Your intuition is correct. The fact that you can't write $T(X)=X_1+X_2+X_3$ as a function of statistics $(a)$ and $(b)$ makes $(a)$ and $(b)$ not sufficient.

You can prove this in various ways. I'll write two here:

  1. (a) and (b) don't hold the Fisher–Neyman factorization theorem. In fact, the joint distribution of the random sample is (since the random variables are iid, aka independent and identically distributed): $$ \prod_{i=1}^3 p^{x_i} (1-p)^{1-x_i}=p^{\sum_{i=1}^3 x_i}(1-p)^{3-\sum_{i=1}^3 x_i}=p^{x_1+x_2+x_3}(1-p)^{3-(x_1+x_2+x_3)} $$ You can see that it is not possible to write this expression as a function of neither $(a)$ nor $(b)$.
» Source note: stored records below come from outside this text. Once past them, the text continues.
Example testFundFailsWithoutAllowance :
  status (transact (fund USER SEND_VALUE) setUp)
  = Failure (ExternalRevert (ERC20InsufficientAllowance FUNDME 0 SEND_VALUE)).
Proof. by_computation. Qed.

Example testFundUpdatesDataStructures :
  amountFunded (fundMe funded) USER = SEND_VALUE ∧ s_funders (fundMe funded) !! 0%nat = Some USER.
Proof. split; by_computation. Qed.

Example testOnlyOwnerCanWithdraw :
  status (transact (withdraw USER) funded) = Failure FundMe__NotOwner.
Proof. by_computation. Qed.

Example testWithdrawWithASingleFunder :
  balanceOf (usdc swept) FUNDME = 0 ∧
  balanceOf (usdc funded) FUNDME + balanceOf (usdc funded) OWNER = balanceOf (usdc swept) OWNER.
Proof. split; by_computation. Qed.

(** * Instances of the theorems *)

Lemma fund_below_minimum_witness :
  5 < MINIMUM_USDC ∧
  status (transact (fund USER 5) setUp) = Failure FundMe__NotEnoughFunds ∧
  post (transact (fund USER 5) setUp) = setUp ∧
  calls (transact (fund USER 5) setUp) = [].
Proof.
  assert (Hlt : 5 < MINIMUM_USDC) by reflexivity.
  destruct (fund_below_minimum USER 5 setUp Hlt) as (Hst & _ & _ & Hpost & Hcalls).
  exact (conj Hlt (conj Hst (conj Hpost Hcalls))).
Defined.

Lemma fund_pull_failure_witness :
  MINIMUM_USDC ≤ SEND_VALUE ∧
  transferFrom (usdc frozen) FUNDME USER FUNDME SEND_VALUE = CallReturn false (usdc frozen) ∧
  status (transact (fund USER SEND_VALUE) frozen) = Failure FundMe__TransferFailed ∧
  post (transact (fund USER SEND_VALUE) frozen) = frozen.
Proof.
  assert (Hmin : MINIMUM_USDC ≤ SEND_VALUE) by by_computation.
  assert (Hpull : transferFrom (usdc frozen) (this (fundMe frozen)) USER (this (fundMe frozen))
                    SEND_VALUE = CallReturn false (usdc frozen)) by by_computation.
  destruct (fund_pull_failure USER SEND_VALUE frozen (usdc frozen) Hmin Hpull)
    as (Hst & _ & _ & Hpost).
  exact (conj Hmin (conj Hpull (conj Hst Hpost))).
Defined.

Lemma fund_first_deposit_witness :
  amountFunded (fundMe approved) USER = 0 ∧
  succeeded (transact (fund USER SEND_VALUE) approved) = true ∧
  s_funders (fundMe funded) = s_funders (fundMe approved) ++ [USER] ∧
  amountFunded (fundMe funded) USER = SEND_VALUE ∧
  occurrences USER (s_funders (fundMe funded)) = 1%nat.
Proof.
  assert (Hzero : amountFunded (fundMe approved) USER = 0) by by_computation.
  assert (Hs : succeeded (transact (fund USER SEND_VALUE) approved) = true) by by_computation.
  destruct (fund_first_deposit USER SEND_VALUE approved Hzero Hs) as (_ & Hroster & Hamt & Hocc).
  exact (conj Hzero (conj Hs (conj Hroster (conj Hamt (Hocc reachable_approved))))).
Defined.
  2. You can calculate a minimal sufficient statistic for your distribution and check that it cannot be represented as a function of statistics $(a)$ or $(b)$. You can easily calculate a minimal sufficient statistic using that: $$ \frac{f_p(x)}{f_p(y)} \mathrm{\ is\ independent\ of\ }p \iff T(x)=T(y) $$ In this case, a minimal sufficient statistic is $T(X)=X_1+X_2+X_3$ and statistics $(a)$ and $(b)$ cannot be represented as a function of T(X), hence, they are not sufficient.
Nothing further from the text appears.